You're all over the map here but the bottom line is religious beliefs aren't based on fact or reason. These are frameworks don't contribute to a factual understating of how things are. All I'm saying is that people should understand this.
If it helps them live in the world, yes... especially when it comes to the sciences.
You don't have to. I don't either. I understand what they mean by god-experience but using that term and using it as an label to my experience makes me uncomfortable. That doesn't mean others believe anything more irrational than I do because I chose not to use that language and see it from their perspective. Non-skeptics even think I am like them because of how I experience things... we as humans we have something in common... but using dogma and spiritual terms to describe it and god of the gaps are harmless. I see it rational as a psychological and cultural need not a scientific one.

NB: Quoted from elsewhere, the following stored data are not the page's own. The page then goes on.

Lemma insert_refused c db e : (c_insert c db).1 = Err e → (c_insert c db).2 = db.
Proof.
  destruct c; cbn [c_insert]; unfold insert_api_key, insert_webhook_endpoint, insert_checked;
    by destruct (first_violation _).
Qed.

(** ** What others may do while a call holds its lock *)

Record undisturbed (c : call) (p : progress) (db db' : DB) : Prop := {
  u_tenant : is_Some (tenants db !! c_TenantID c) → is_Some (tenants db' !! c_TenantID c);
  u_count : (c_count c db' ≤ c_count c db)%Z;
  u_admitted : p = Inserted → admitted c db → admitted c db'
}.

#[export] Instance undisturbed_preorder c p : PreOrder (undisturbed c p).
Proof.
  split; [by split|]. intros db1 db2 db3 [t1 n1 a1] [t2 n2 a2]. split; [auto|lia|auto].
Qed.

Lemma undisturbed_tables c p db db' :
  tenants db' = tenants db → api_keys db' = api_keys db → webhook_endpoints db' = webhook_endpoints db →
  undisturbed c p db db'.
Proof. intros Ht Hk He. split; [by rewrite Ht|destruct c; simpl; by rewrite ?Hk, ?He..]. Qed.

(** Counting rows of which some are gone or no longer count. *)
Lemma sql_count_le {A} (p : A → bool) (m m' : gmap uuid A) :
  (∀ i x, m' !! i = Some x → p x = true → ∃ y, m !! i = Some y ∧ p y = true) → (sql_count p m' ≤ sql_count p m)%Z.
Proof.
  intros H. assert (∀ m : gmap uuid A, sql_count p m = Z.of_nat (length (omap (λ '(i, x), if p x then Some i else None) (map_to_list m)))) as Heq.
  { clear. intros m. unfold sql_count. f_equal. induction (map_to_list m) as [|[i x] l IH]; [done|].
    rewrite filter_cons. simpl. destruct (p x); simpl; by rewrite IH. }
  rewrite !Heq. apply Nat2Z.inj_le, submseteq_length, NoDup_submseteq.
  - assert (NoDup (map_to_list m').*1) as Hnd by apply NoDup_fst_map_to_list. revert Hnd. clear.
    induction (map_to_list m') as [|[i x] l IH]; [constructor|]. simpl. intros [Hi Hl]%NoDup_cons.
    destruct (p x); [|auto]. constructor; [|auto]. intros ([j y] & Hj & Hy)%list_elem_of_omap. simpl in Hy.
    destruct (p y); [|done]. injection Hy as ->. apply Hi. by apply (list_elem_of_fmap_2 fst l (i, y)).
  - intros i ([j x] & Hj & Hx)%list_elem_of_omap. apply elem_of_map_to_list in Hj. simpl in Hx.
    destruct (p x) eqn:Hp; [|done]. injection Hx as ->. destruct (H i x Hj Hp) as (y & Hy & Hpy).
    apply list_elem_of_omap. exists (i, y). split; [by apply elem_of_map_to_list|]. by rewrite Hpy.
Qed.

(** The tables after an INSERT that succeeded. *)
Ltac after_insert Hi :=
  let Heq := fresh "Heq" in
  destruct (insert_checked_Ok _ _ _ _ _ Hi) as [Heq _];
  unfold insert_api_key, insert_webhook_endpoint; rewrite Heq; clear Heq.

(** Another call's row: it is of another tenant and does not clash. *)
Lemma undisturbed_insert c p c' db :
  c_TenantID c' ≠ c_TenantID c → (p = Inserted → clash c c' = false) → undisturbed c p db (c_insert c' db).2.
Proof.
  intros Ht Hc. destruct ((c_insert c' db).1) as [[]|e] eqn:Hi; [|by rewrite (insert_refused c' db e Hi)].
  split; [by rewrite insert_tables|..]; destruct c as [k l|e l], c' as [k' l'|e' l']; simpl in *.
  - rewrite insert_api_key_count, bool_decide_eq_false_2 by done. lia.
  - by after_insert Hi.
  - by after_insert Hi.
  - rewrite insert_webhook_endpoint_count, bool_decide_eq_false_2 by done. lia.
  - after_insert Hi. simpl. intros Hp. specialize (Hc Hp). apply bool_decide_eq_false in Hc.
    intros [Hid Hkeys]. split; [rewrite lookup_insert_ne by naive_solver; done|].
    apply map_Forall_insert_2; [simpl; naive_solver|done].
  - by after_insert Hi.
  - by after_insert Hi.
  - after_insert Hi. simpl. intros Hp. specialize (Hc Hp). apply bool_decide_eq_false in Hc.
    intros Hid. rewrite lookup_insert_ne by naive_solver. done.
Qed.

(** The three tables get smaller for other tenants only. *)
Lemma undisturbed_delete c p id db : id ≠ c_TenantID c → undisturbed c p db (del_tenant id db).
Proof.
  intros Hne. split.
  - simpl. by rewrite lookup_delete_ne.
  - destruct c; simpl; apply sql_count_mono, map_filter_subseteq.
  - destruct c as [k l|e l]; simpl.
    + intros _ [Hid Hk]. split; [by apply map_lookup_filter_None_2; left|]. intros i x [Hx _]%map_lookup_filter_Some. by apply (Hk i).
    + intros _ Hid. by apply map_lookup_filter_None_2; left.
Qed.

(** A row replaced by one that counts no more, has the same key and the same
    tenant. *)
Lemma undisturbed_key c p db id k k' :
  api_keys db !! id = Some k → k_APIKey k' = k_APIKey k → k_TenantID k' = k_TenantID k →
  (k_RevokedAt k' = None → k_RevokedAt k = None) →
  undisturbed c p db (set_api_keys (<[id := k']> (api_keys db)) db).
Proof.
  intros Hk Hkey Ht Hr. split; [done|..]; destruct c as [k0 l|e l]; simpl; [|done| |done].
  - apply sql_count_le. intros i x [[<- <-]|[Hi Hx]]%lookup_insert_Some Hpx; [|by exists x].
    exists k. split; [done|]. unfold active_key_of in *. apply bool_decide_eq_true in Hpx as [Hp1 Hp2].
    apply bool_decide_eq_true. split; [congruence|auto].
  - intros _ [Hid Hkeys]. split; [rewrite lookup_insert_ne by congruence; done|].
    apply map_Forall_insert_2; [|done]. rewrite Hkey. by apply (Hkeys id).
Qed.

Lemma undisturbed_endpoint c p db id e e' :
  webhook_endpoints db !! id = Some e → e_TenantID e' = e_TenantID e →
  undisturbed c p db (set_webhook_endpoints (<[id := e']> (webhook_endpoints db)) db).
Proof.
  intros He Ht. split; [done|..]; destruct c as [k l|e0 l]; simpl; [done| |done|].
  - apply sql_count_le. intros i x [[<- <-]|[Hi Hx]]%lookup_insert_Some Hpx; [|by exists x].
    exists e. split; [done|]. unfold endpoint_of in *. apply bool_decide_eq_true in Hpx.
    apply bool_decide_eq_true. congruence.
  - intros _ Hid. rewrite lookup_insert_ne by congruence. done.
Qed.

Lemma undisturbed_endpoint_delete c p db id :
  undisturbed c p db (set_webhook_endpoints (delete id (webhook_endpoints db)) db).
Proof.
  split; [done|..]; destruct c as [k l|e0 l]; simpl; [done| |done|].
  - apply sql_count_mono, delete_subseteq.
  - intros _ Hid. apply lookup_delete_None. by right.
Qed.

Section facts.
Context `{E : Env}.

(** ** The repository's own methods are atomic calls *)

Definition run_call (c : call) : M (result unit) :=
  match c with
  | CreateKey k limit => PgAPIKeyRepo_CreateWithinLimit k limit
  | CreateEndpoint e limit => PgWebhookEndpointRepo_CreateWithinLimit e limit
  end.

Lemma run_call_atomic c w : atomic c (w_db w) (run_call c w).1 (w_db (run_call c w).2).
Proof.
  assert (run_call c w = within_limit (c_TenantID c) (c_count c) (c_limit c) (c_full c) (c_insert c) w) as -> by by destruct c.
  unfold within_limit, tx_begin, tx_stmt, tx_commit, db_exec, try_bind, mbind, ST_bind, lock_tenant.
  destruct (env_fault _); simpl; [|apply a_lost..].
  destruct (env_fault _); simpl; [|apply a_lost..].
  destruct (tenants _ !! _) eqn:Ht; simpl; [|by apply a_missing].
  destruct (env_fault _); simpl; [|apply a_lost..].
  destruct (Z.leb_spec (c_limit c) (c_count c (w_db w))); simpl; [by apply a_full|].
  destruct (env_fault _); simpl; [|apply a_lost..].
  destruct ((c_insert c (w_db w)).1) as [[]|e] eqn:Hi; simpl; [|by apply a_refused].
  destruct (env_fault _); simpl; [by apply a_created|apply a_lost|by apply a_unacked].
Qed.

(** ** Statements of others *)

Lemma row_free_other tid ss i c p :
  row_free tid ss = true → ss !! i = Some (c, p) → locks p = true → tid ≠ c_TenantID c.
Proof.
  intros Hf Hi Hl ->. apply negb_true_iff, not_true_iff_false in Hf. apply Hf, existsb_exists.
  exists (c, p). split; [by eapply list_elem_of_In, list_elem_of_lookup_2|].
  unfold locked_by. simpl. by rewrite Hl, bool_decide_eq_true_2.
Qed.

When someone describes an experience with God and what they actually describe is mimicking religious behavior they heard others talk about, then we can conclude they didn't have an authentic experience with an actual God that exists outside of imagination. What I find interesting objectively about religious behavior is how otherwise rational people can become absorbed in an illusory experience that they create themselves, but are not aware they are creating it. Now you might come back with asking how I know they are creating these experiences. It's because we have examples all around us to observe and question, and the one consistency is how the claims tend to mimic the pattern of belief of those around them despite a diversity of types of experiences of God. Plus we would think that if an ordinary mortal had an authentic experience with an actual God that their understanding, awareness, spiritual depth, etc. would become incredibly profound and deep. Instead we see those most certain they had an experience being shallow and dogmatic.
To my mind if someone is going to claim spiritual depth it.s not going to be a person lost in a head full of dogma, rather those who have compassion, empathy, who have a deep understanding of what humans are capable of from a moral perspective, who express love for others, have a good sense of humor, are in intellectual, physical, and emotional balance. Those who are dogmatic and superficial in their religious belief strike me as the antithesis of spiritual.